Directions
The response must consist of the records below, copied exactly.

Supplied data
* * *

(** * ECC508 driver: a shallow embedding of [src/utility/ECC508.cpp]

    The driver talks to an ATECC508 crypto coprocessor over a two-wire bus.
    Bytes and machine integers are [Z] with the wrap-around of their C type
    written out; byte buffers are [list Z]; the bus ([TwoWire]) is an
    interface the development is parametric in, and every call the driver
    makes on it is recorded in a trace carried by the driver object. *)

From Stdlib Require Import ZArith List Bool Lia.
From Stdlib Require Ascii String.
Import ListNotations.
Open Scope Z_scope.

(** ** Machine integers *)

Definition uint8 (z : Z) : Z := z mod 256.
Definition uint16 (z : Z) : Z := z mod 65536.
(** [uint32_t] converted to [int] (two's complement, 32 bits). *)
Definition int32 (z : Z) : Z := (z + 2147483648) mod 4294967296 - 2147483648.

(** The two bytes of a [uint16_t] in memory, and the value of the
    [uint32_t] that four bytes in memory make (little-endian targets). *)
Definition le16 (z : Z) : list Z := [uint8 z; uint8 (Z.shiftr z 8)].
Definition le32_decode (bytes : list Z) : Z :=
  nth 0 bytes 0 + 256 * nth 1 bytes 0 + 65536 * nth 2 bytes 0
  + 16777216 * nth 3 bytes 0.

(** ** Buffers *)

(** [memcpy(&dst[off], src, length src)]. *)
Definition store (dst : list Z) (off : nat) (src : list Z) : list Z :=
  firstn off dst ++ src ++ skipn (off + length src) dst.

(** [memcpy(dst, src, n)]. *)
Definition memcpy (dst src : list Z) (n : nat) : list Z :=
  store dst 0 (firstn n src).

(** ** Checksum unit: [ECC508Class::crc16] *)

(** One pass of the body of the inner loop, for the mask [shift]:
    [dataBit = (b & shift) ? 1 : 0; crcBit = crc >> 15; crc <<= 1;
     if (dataBit != crcBit) crc ^= 0x8005;] with [crc] a [uint16_t]. *)
Definition crc16_step (b shift crc : Z) : Z :=
  let dataBit := if Z.land b shift =? 0 then 0 else 1 in
  let crcBit := uint8 (Z.shiftr crc 15) in
  let crc := uint16 (Z.shiftl crc 1) in
  if negb (dataBit =? crcBit) then uint16 (Z.lxor crc 0x8005) else crc.

(** The inner [for (uint8_t shift = 0x01; shift > 0x00; shift <<= 1)] loop.
    [shift] is a [uint8_t], so the eighth [shift <<= 1] wraps to 0 and ends
    the loop; [fuel] bounds the number of passes. *)
Fixpoint crc16_bits (fuel : nat) (b shift crc : Z) : Z :=
  match fuel with
  | O => crc
  | S fuel' =>
      if 0 <? shift
      then crc16_bits fuel' b (uint8 (Z.shiftl shift 1)) (crc16_step b shift crc)
      else crc
  end.

(** The outer [while (length)] loop: [*data], [length--], [data++]. *)
Fixpoint crc16_loop (data : list Z) (length : nat) (crc : Z) : Z :=
  match length with
  | O => crc
  | S length' =>
      let b := hd 0 data in
      crc16_loop (tl data) length' (crc16_bits 9 b 0x01 crc)
  end.

(** [data] is [None] for the null pointer. *)
Definition crc16 (data : option (list Z)) (length : nat) : Z :=
  match data with
  | None => 0
  | Some bytes =>
      if (length =? 0)%nat then 0 else crc16_loop bytes length 0
  end.

(** The checksum as the specification words it: start from 0; for each
    byte, for each bit from least to most significant, compare the data bit
    with the accumulator's top bit, shift the accumulator left by one, and
    exclusive-or 0x8005 into it when the two bits differ. *)
Definition crc_spec_step (acc : Z) (dataBit : bool) : Z :=
  let top := Z.testbit acc 15 in
  let shifted := (2 * acc) mod 2 ^ 16 in
  if xorb dataBit top then Z.lxor shifted 0x8005 else shifted.

Definition crc_spec_byte (acc b : Z) : Z :=
  fold_left (fun a i => crc_spec_step a (Z.testbit b i)) [0; 1; 2; 3; 4; 5; 6; 7] acc.

Definition crc_spec (bytes : list Z) : Z := fold_left crc_spec_byte bytes 0.

(** ** Command frames: the buffer [ECC508Class::sendCommand] assembles *)

Definition command_frame (opcode param1 param2 : Z) (data : list Z) : list Z :=
  let dataLength := length data in
  let command := repeat 0 (8 + dataLength) in
  let command := store command 0 [0x03] in
  let command := store command 1 [uint8 (Z.of_nat (8 + dataLength) - 1)] in
  let command := store command 2 [uint8 opcode] in
  let command := store command 3 [uint8 param1] in
  let command := store command 4 (le16 (uint16 param2)) in
  let command := store command 6 data in
  let crc := crc16 (Some (skipn 1 command)) (8 - 3 + dataLength) in
  store command (6 + dataLength) (le16 crc).

(** The bytes of a command frame that its checksum covers: the length byte,
    the opcode, the two parameters and the payload. *)
Definition command_body (opcode param1 param2 : Z) (data : list Z) : list Z :=
  uint8 (Z.of_nat (8 + length data) - 1) :: uint8 opcode :: uint8 param1
    :: le16 (uint16 param2) ++ data.

(** ** The bus and the driver object *)

(** What the driver asks of its collaborators, in call order. *)
Inductive BusEvent : Type :=
| WireBegin
| WireSetClock (hz : Z)
| Transmission (address : Z) (bytes : list Z)
| SendTo (address : Z) (bytes : list Z)
| RequestFrom (address : Z) (quantity : nat)
| Delay (ms : Z)
| DelayMicroseconds (us : Z).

* * *

Output for this exercise
(** * ECC508 driver: a shallow embedding of [src/utility/ECC508.cpp]

    The driver talks to an ATECC508 crypto coprocessor over a two-wire bus.
    Bytes and machine integers are [Z] with the wrap-around of their C type
    written out; byte buffers are [list Z]; the bus ([TwoWire]) is an
    interface the development is parametric in, and every call the driver
    makes on it is recorded in a trace carried by the driver object. *)

From Stdlib Require Import ZArith List Bool Lia.
From Stdlib Require Ascii String.
Import ListNotations.
Open Scope Z_scope.

(** ** Machine integers *)

Definition uint8 (z : Z) : Z := z mod 256.
Definition uint16 (z : Z) : Z := z mod 65536.
(** [uint32_t] converted to [int] (two's complement, 32 bits). *)
Definition int32 (z : Z) : Z := (z + 2147483648) mod 4294967296 - 2147483648.

(** The two bytes of a [uint16_t] in memory, and the value of the
    [uint32_t] that four bytes in memory make (little-endian targets). *)
Definition le16 (z : Z) : list Z := [uint8 z; uint8 (Z.shiftr z 8)].
Definition le32_decode (bytes : list Z) : Z :=
  nth 0 bytes 0 + 256 * nth 1 bytes 0 + 65536 * nth 2 bytes 0
  + 16777216 * nth 3 bytes 0.

(** ** Buffers *)

(** [memcpy(&dst[off], src, length src)]. *)
Definition store (dst : list Z) (off : nat) (src : list Z) : list Z :=
  firstn off dst ++ src ++ skipn (off + length src) dst.

(** [memcpy(dst, src, n)]. *)
Definition memcpy (dst src : list Z) (n : nat) : list Z :=
  store dst 0 (firstn n src).

(** ** Checksum unit: [ECC508Class::crc16] *)

(** One pass of the body of the inner loop, for the mask [shift]:
    [dataBit = (b & shift) ? 1 : 0; crcBit = crc >> 15; crc <<= 1;
     if (dataBit != crcBit) crc ^= 0x8005;] with [crc] a [uint16_t]. *)
Definition crc16_step (b shift crc : Z) : Z :=
  let dataBit := if Z.land b shift =? 0 then 0 else 1 in
  let crcBit := uint8 (Z.shiftr crc 15) in
  let crc := uint16 (Z.shiftl crc 1) in
  if negb (dataBit =? crcBit) then uint16 (Z.lxor crc 0x8005) else crc.

(** The inner [for (uint8_t shift = 0x01; shift > 0x00; shift <<= 1)] loop.
    [shift] is a [uint8_t], so the eighth [shift <<= 1] wraps to 0 and ends
    the loop; [fuel] bounds the number of passes. *)
Fixpoint crc16_bits (fuel : nat) (b shift crc : Z) : Z :=
  match fuel with
  | O => crc
  | S fuel' =>
      if 0 <? shift
      then crc16_bits fuel' b (uint8 (Z.shiftl shift 1)) (crc16_step b shift crc)
      else crc
  end.

(** The outer [while (length)] loop: [*data], [length--], [data++]. *)
Fixpoint crc16_loop (data : list Z) (length : nat) (crc : Z) : Z :=
  match length with
  | O => crc
  | S length' =>
      let b := hd 0 data in
      crc16_loop (tl data) length' (crc16_bits 9 b 0x01 crc)
  end.

(** [data] is [None] for the null pointer. *)
Definition crc16 (data : option (list Z)) (length : nat) : Z :=
  match data with
  | None => 0
  | Some bytes =>
      if (length =? 0)%nat then 0 else crc16_loop bytes length 0
  end.

(** The checksum as the specification words it: start from 0; for each
    byte, for each bit from least to most significant, compare the data bit
    with the accumulator's top bit, shift the accumulator left by one, and
    exclusive-or 0x8005 into it when the two bits differ. *)
Definition crc_spec_step (acc : Z) (dataBit : bool) : Z :=
  let top := Z.testbit acc 15 in
  let shifted := (2 * acc) mod 2 ^ 16 in
  if xorb dataBit top then Z.lxor shifted 0x8005 else shifted.

Definition crc_spec_byte (acc b : Z) : Z :=
  fold_left (fun a i => crc_spec_step a (Z.testbit b i)) [0; 1; 2; 3; 4; 5; 6; 7] acc.

Definition crc_spec (bytes : list Z) : Z := fold_left crc_spec_byte bytes 0.

(** ** Command frames: the buffer [ECC508Class::sendCommand] assembles *)

Definition command_frame (opcode param1 param2 : Z) (data : list Z) : list Z :=
  let dataLength := length data in
  let command := repeat 0 (8 + dataLength) in
  let command := store command 0 [0x03] in
  let command := store command 1 [uint8 (Z.of_nat (8 + dataLength) - 1)] in
  let command := store command 2 [uint8 opcode] in
  let command := store command 3 [uint8 param1] in
  let command := store command 4 (le16 (uint16 param2)) in
  let command := store command 6 data in
  let crc := crc16 (Some (skipn 1 command)) (8 - 3 + dataLength) in
  store command (6 + dataLength) (le16 crc).

(** The bytes of a command frame that its checksum covers: the length byte,
    the opcode, the two parameters and the payload. *)
Definition command_body (opcode param1 param2 : Z) (data : list Z) : list Z :=
  uint8 (Z.of_nat (8 + length data) - 1) :: uint8 opcode :: uint8 param1
    :: le16 (uint16 param2) ++ data.

(** ** The bus and the driver object *)

(** What the driver asks of its collaborators, in call order. *)
Inductive BusEvent : Type :=
| WireBegin
| WireSetClock (hz : Z)
| Transmission (address : Z) (bytes : list Z)
| SendTo (address : Z) (bytes : list Z)
| RequestFrom (address : Z) (quantity : nat)
| Delay (ms : Z)
| DelayMicroseconds (us : Z).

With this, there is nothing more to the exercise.